● **TASK INPUTS**:
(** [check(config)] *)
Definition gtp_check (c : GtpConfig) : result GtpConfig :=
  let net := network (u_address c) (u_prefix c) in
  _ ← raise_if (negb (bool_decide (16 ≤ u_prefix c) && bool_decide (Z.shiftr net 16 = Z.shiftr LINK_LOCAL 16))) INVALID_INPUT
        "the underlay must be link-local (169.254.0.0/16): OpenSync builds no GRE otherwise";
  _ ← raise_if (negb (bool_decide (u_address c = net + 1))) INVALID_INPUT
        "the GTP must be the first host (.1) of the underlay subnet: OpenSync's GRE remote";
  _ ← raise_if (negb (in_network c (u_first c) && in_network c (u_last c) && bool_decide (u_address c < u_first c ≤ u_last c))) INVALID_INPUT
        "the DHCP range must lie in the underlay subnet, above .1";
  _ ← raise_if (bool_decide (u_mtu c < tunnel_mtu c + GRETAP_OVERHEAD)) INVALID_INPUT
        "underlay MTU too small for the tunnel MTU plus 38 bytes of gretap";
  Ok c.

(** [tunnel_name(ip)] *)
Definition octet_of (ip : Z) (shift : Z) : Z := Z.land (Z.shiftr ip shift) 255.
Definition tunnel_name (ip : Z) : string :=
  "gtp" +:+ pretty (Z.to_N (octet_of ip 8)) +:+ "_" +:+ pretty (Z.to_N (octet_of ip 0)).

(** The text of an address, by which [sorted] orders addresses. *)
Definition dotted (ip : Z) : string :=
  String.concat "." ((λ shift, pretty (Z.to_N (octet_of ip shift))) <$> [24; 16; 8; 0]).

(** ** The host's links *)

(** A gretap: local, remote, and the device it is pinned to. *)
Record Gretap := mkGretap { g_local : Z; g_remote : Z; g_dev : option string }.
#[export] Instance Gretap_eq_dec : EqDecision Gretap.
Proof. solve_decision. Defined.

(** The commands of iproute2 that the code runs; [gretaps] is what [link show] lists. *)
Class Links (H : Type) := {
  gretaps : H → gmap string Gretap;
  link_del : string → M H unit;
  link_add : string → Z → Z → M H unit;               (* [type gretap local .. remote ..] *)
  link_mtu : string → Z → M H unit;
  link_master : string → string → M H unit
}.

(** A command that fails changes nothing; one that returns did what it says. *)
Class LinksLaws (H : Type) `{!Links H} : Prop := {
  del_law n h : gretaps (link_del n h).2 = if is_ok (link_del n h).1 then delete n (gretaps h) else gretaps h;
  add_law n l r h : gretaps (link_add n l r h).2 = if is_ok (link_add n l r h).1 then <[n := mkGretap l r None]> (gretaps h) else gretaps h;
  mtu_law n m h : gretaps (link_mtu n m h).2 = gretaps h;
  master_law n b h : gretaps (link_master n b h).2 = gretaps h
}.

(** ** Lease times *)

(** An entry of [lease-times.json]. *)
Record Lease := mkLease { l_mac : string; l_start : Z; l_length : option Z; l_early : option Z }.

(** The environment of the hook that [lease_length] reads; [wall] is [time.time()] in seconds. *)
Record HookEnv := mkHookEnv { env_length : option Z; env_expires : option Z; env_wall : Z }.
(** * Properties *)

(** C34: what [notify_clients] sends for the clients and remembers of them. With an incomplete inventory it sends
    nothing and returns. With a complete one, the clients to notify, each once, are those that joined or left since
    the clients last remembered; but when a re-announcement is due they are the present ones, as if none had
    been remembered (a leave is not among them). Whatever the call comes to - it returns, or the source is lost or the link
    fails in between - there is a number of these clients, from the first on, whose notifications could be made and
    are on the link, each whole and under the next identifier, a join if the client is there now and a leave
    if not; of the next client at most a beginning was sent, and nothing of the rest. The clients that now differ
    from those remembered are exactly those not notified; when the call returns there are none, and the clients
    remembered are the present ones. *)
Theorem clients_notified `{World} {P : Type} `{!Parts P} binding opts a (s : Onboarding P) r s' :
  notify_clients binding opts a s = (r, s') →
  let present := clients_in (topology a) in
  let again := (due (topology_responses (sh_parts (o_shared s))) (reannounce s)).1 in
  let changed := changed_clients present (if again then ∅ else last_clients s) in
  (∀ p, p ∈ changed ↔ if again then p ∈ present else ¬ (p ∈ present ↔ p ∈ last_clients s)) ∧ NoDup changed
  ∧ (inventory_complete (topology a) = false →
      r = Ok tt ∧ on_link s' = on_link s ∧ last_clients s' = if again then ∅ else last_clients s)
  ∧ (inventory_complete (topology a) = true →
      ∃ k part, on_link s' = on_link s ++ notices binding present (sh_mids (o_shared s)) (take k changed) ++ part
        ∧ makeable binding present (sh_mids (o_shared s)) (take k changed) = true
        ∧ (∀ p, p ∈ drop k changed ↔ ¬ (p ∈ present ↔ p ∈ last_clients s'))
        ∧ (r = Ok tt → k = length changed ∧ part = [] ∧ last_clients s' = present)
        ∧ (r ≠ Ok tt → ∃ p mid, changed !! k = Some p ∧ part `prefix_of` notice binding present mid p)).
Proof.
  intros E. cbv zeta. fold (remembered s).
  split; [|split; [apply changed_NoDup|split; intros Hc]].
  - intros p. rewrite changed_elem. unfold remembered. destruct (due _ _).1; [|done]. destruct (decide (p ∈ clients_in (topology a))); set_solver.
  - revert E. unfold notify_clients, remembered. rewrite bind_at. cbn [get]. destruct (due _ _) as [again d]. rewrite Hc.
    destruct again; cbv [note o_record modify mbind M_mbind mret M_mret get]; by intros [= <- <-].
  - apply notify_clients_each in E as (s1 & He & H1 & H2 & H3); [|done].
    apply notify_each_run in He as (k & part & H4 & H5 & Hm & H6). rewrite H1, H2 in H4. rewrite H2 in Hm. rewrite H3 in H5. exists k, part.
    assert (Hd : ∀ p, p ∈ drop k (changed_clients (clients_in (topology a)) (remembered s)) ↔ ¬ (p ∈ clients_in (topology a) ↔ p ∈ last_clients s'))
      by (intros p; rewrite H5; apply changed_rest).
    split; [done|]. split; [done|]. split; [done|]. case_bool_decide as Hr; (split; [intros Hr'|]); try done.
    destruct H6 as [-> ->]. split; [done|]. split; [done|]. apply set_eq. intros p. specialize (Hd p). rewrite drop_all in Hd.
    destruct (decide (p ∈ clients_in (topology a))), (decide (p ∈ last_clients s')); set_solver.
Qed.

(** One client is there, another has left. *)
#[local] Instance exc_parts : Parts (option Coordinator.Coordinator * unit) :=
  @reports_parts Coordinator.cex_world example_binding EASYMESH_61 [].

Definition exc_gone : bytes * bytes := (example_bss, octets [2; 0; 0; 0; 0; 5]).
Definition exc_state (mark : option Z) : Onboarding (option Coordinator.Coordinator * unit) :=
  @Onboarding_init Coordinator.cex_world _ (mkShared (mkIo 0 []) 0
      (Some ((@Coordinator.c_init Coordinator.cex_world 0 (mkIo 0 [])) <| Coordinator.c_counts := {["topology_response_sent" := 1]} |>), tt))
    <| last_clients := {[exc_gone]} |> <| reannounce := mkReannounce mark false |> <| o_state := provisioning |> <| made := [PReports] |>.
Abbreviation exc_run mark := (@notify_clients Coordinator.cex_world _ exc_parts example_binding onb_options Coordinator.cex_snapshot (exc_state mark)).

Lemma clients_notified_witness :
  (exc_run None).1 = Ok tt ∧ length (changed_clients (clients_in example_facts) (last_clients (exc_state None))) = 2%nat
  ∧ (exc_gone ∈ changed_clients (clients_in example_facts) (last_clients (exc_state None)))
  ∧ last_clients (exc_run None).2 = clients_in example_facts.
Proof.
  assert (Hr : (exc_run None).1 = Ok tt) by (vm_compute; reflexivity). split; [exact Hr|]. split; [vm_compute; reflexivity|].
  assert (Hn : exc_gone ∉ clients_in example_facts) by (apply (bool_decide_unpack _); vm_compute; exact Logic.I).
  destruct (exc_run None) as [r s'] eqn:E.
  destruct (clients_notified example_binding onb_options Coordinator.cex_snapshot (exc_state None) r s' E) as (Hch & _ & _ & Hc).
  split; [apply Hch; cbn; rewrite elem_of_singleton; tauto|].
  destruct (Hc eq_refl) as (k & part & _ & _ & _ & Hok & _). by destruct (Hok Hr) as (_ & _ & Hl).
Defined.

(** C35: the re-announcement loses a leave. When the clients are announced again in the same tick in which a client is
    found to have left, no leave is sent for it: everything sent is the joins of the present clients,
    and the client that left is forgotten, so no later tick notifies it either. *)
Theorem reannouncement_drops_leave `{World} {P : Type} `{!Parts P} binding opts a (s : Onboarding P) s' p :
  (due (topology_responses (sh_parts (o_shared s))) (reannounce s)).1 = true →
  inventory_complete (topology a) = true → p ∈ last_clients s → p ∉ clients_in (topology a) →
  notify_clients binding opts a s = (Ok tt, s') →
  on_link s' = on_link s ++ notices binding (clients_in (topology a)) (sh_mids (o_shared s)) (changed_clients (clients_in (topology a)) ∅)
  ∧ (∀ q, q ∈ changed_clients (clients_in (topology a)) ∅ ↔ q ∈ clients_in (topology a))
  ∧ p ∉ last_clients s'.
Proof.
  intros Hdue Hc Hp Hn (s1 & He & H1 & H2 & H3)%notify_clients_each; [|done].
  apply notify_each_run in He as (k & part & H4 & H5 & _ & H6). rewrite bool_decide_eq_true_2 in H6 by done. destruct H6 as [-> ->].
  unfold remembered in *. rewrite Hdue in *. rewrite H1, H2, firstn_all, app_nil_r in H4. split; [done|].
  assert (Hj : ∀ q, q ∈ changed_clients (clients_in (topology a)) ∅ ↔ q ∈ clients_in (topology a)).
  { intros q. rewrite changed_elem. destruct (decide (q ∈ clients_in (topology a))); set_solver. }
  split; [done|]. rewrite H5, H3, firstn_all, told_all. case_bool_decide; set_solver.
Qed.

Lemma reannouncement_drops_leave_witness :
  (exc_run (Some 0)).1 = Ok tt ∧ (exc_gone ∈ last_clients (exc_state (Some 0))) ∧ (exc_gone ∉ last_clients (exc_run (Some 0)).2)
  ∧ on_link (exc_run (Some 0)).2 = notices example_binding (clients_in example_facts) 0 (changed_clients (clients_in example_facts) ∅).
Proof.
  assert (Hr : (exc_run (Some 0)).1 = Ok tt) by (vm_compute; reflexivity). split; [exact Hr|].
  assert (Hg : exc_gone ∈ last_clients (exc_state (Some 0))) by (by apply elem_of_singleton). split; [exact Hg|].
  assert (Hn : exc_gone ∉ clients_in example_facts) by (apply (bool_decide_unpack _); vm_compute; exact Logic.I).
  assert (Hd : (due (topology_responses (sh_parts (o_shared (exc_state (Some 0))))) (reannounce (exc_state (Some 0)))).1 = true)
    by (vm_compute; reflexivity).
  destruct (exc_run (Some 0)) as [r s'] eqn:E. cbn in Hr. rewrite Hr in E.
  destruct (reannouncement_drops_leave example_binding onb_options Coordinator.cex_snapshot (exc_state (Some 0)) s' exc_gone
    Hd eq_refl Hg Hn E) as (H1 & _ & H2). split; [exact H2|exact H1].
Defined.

● **YOUR GOAL**: Using the records above, restate word for word the lines from the one with "fails in between" through the one with "if not; of the", both included.

● **OUTPUT FOR THIS TASK**:
    fails in between - there is a number of these clients, from the first on, whose notifications could be made and
    are on the link, each whole and under the next identifier, a join if the client is there now and a leave
    if not; of the next client at most a beginning was sent, and nothing of the rest. The clients that now differ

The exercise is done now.